Thursday, August 31, 2006

Schering Plough Fined $435 Million: Improper Drug Marketing and Medicaid Fraud

Schering Plough Corporation has agreed to pay $435 million to resolve criminal charges and civil liabilities in connection with illegal sales and marketing of various drugs as well as Medicaid fraud.
"It is vital to public health and safety that pharmaceutical companies are deterred from improperly marketing their drugs to doctors and patients to treat illnesses that these drugs are not approved to treat...the Justice Department will not tolerate these deceptive and illegal marketing practices", stated the U.S. Deputy Attorney General Paul J. McNulty.

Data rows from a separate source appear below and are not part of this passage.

Lemma scan_agree `{JsonRuntime} {C1 C2} (I1 : JsonCursor C1) (I2 : JsonCursor C2) R size
    overrides n1 n2 s1 s2 :
  cursors_agree I1 I2 R size -> scanning_related R s1 s2 ->
  (scanning_size size s2 < n1)%nat -> (scanning_size size s2 < n2)%nat ->
  agree_at (scanning_related R) (scanning_size size) nothing
    (@scan _ _ I1 n1 overrides) (@scan _ _ I2 n2 overrides) s1 s2.
Proof.
  intros Hca HR H1 H2. unfold scan.
  destruct (resolveChangeLogCodecLimits overrides) as [limits|e] eqn:El.
  2:{ unfold agree_at, bindM, liftM. split;
      pose proof (coded_limits overrides) as Hc; by rewrite El in Hc. }
  pose proof (limits_positive _ _ El) as Hpos.
  apply agree_lift_ok. apply (agree_bind_at _ _ nothing); [by apply read_document_agree|].
  intros l t1 t2 HR1 Hs1. destruct (negb (sawChanges l)); [by apply agree_throw; [left|]|].
  apply (agree_bind_at _ _ nothing); [by apply on_cursor_agree; [apply (ca_skip _ _ _ _ Hca)|]|].
  intros [] u1 u2 HR2 Hs2.
  apply (agree_bind_at _ _ nothing); [by apply on_cursor_agree; [apply (ca_peek _ _ _ _ Hca)|]|].
  intros next v1 v2 HR3 Hs3. destruct (bool_decide (is_Some next)); [by apply agree_throw; [left|]|].
  by apply agree_lift; [apply coded_finish|..].
Qed.

Lemma streaming_agrees aborted :
  (forall n, aborted n = false) ->
  cursors_agree (StreamingJsonCursor aborted) TextCursor represents size.
Proof.
  intros Hq. constructor; intros; [by apply poll_agree|by apply peek_agree|by apply take_agree
    |by apply skip_agree|by apply raw_agree].
Qed.

Lemma new_cursor_represents src : represents (new_cursor src) (source_text src new_decoder).
Proof. constructor; cbn; [done| |done]. by destruct (source_text src new_decoder). Qed.

Lemma scan_source `{JsonRuntime} src overrides aborted :
  (forall n, aborted n = false) ->
  match scanChangeLogJson src overrides aborted, scan_text (source_text src new_decoder) overrides with
  | (ys, Ok (r, _)), (ys', Ok r') => ys = ys' /\ r = r'
  | (_, Throw e), (_, Throw e') => codec_class e /\ codec_class e'
  | _, _ => False
  end.
Proof.
  intros Hq. pose proof (new_cursor_represents src) as HR.
  pose proof (chars_left_enough _ _ HR) as Hc. unfold scanChangeLogJson, scan_text.
  pose proof (scan_agree _ _ _ _ overrides (S (chars_left (new_cursor src)))
    (S (length (t_rest (source_text src new_decoder)))) (new_cursor src, [])
    (source_text src new_decoder, []) (streaming_agrees aborted Hq)) as Ha.
  specialize (Ha ltac:(done)). unfold scanning_size, size in *. cbn [fst] in *.
  specialize (Ha ltac:(lia) ltac:(lia)). unfold agree_at in Ha.
  destruct (scan _ _ (new_cursor src, [])) as [[c ys] [r|e]],
    (scan _ _ (source_text src new_decoder, [])) as [[t ys'] [r'|e']]; try done.
  destruct Ha as (-> & [_ Hy] & _). done.
Qed.

(** ** Reading the text twice: what is not valid is never accepted *)

Definition same_text (v : bool) (t t' : text) : Prop := t = t' /\ t_valid t = v.

Lemma text_end_self {A} v (a : A) t :
  t_valid t = v -> agree_at (same_text v) size nothing (text_end a) (text_end a) t t.
Proof.
  intros Hv. unfold agree_at, text_end. destruct (t_valid t) eqn:E.
  - split; [done|]. split; [split; congruence|unfold nothing; lia].
  - split; by left.
Qed.

Lemma text_skip_self v : agree (same_text v) size nothing text_skip text_skip.
Proof.
  intros t t' [<- Hv]. unfold agree_at, text_skip. cbn zeta.
  assert (Hl : forall s, (length (drop_json_spaces s) <= length s)%nat).
  { induction s as [|c s IH]; [done|]. cbn. destruct (is_json_space c); cbn; lia. }
  cbn [t_rest]. destruct (drop_json_spaces (t_rest t)) as [|c s] eqn:E.
  - unfold text_end. cbn. destruct (t_valid t); [|split; by left].
    split; [done|]. split; [done|]. unfold size, nothing. cbn. lia.
  - split; [done|]. split; [done|]. unfold size, nothing. cbn [t_rest]. specialize (Hl (t_rest t)).
    rewrite E in Hl. lia.
Qed.

Lemma text_peek_self v : agree (same_text v) size nothing text_peek text_peek.
Proof.
  intros t t' [<- Hv]. unfold agree_at, text_peek. destruct (t_rest t) as [|c s].
  - by apply text_end_self.
  - split; [done|]. split; [done|unfold nothing; lia].
Qed.

Lemma text_take_self v : agree (same_text v) size one_if text_take text_take.
Proof.
  intros t t' [<- Hv]. unfold agree_at, text_take. destruct (t_rest t) as [|c s] eqn:E.
  - unfold text_end. destruct (t_valid t) eqn:Et; [|split; by left].
    split; [done|]. split; [split; congruence|]. cbn. lia.
  - split; [done|]. split; [done|]. unfold size. rewrite E. cbn. lia.
Qed.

"The American people, as both taxpayers and consumers, expect our health care system to be free from fraud and corruption.  The pharmaceutical industry has an obligation to insure that all rules, regulations and laws are complied with," said U.S. Attorney of Massachusetts, Michael J. Sullivan.
One of the resolved allegations is that Schering induced physicians to use off label Temodar (without FDA approval) for certain patients with brain tumors and metastasis and the use of Intron A for certain patients with superficial bladder cancer through improper preceptorships, sham advisory boards, lavish entertainment and improper placement of clinical trials.
Aside from the U.S. Department of Justice Press Release highlighting the aforementioned, a Schering Plough news release confirmed the governments agreement and referred to an Action Agenda  to transform the company with integrity as its center.  Schering Plough, according to the government release, will also sign an addendum to its existing Corporate Integrity Agreement with the U.S. Department of Health and Human Services which requires extensive work to correct its drug sales, marketing and pricing injustices.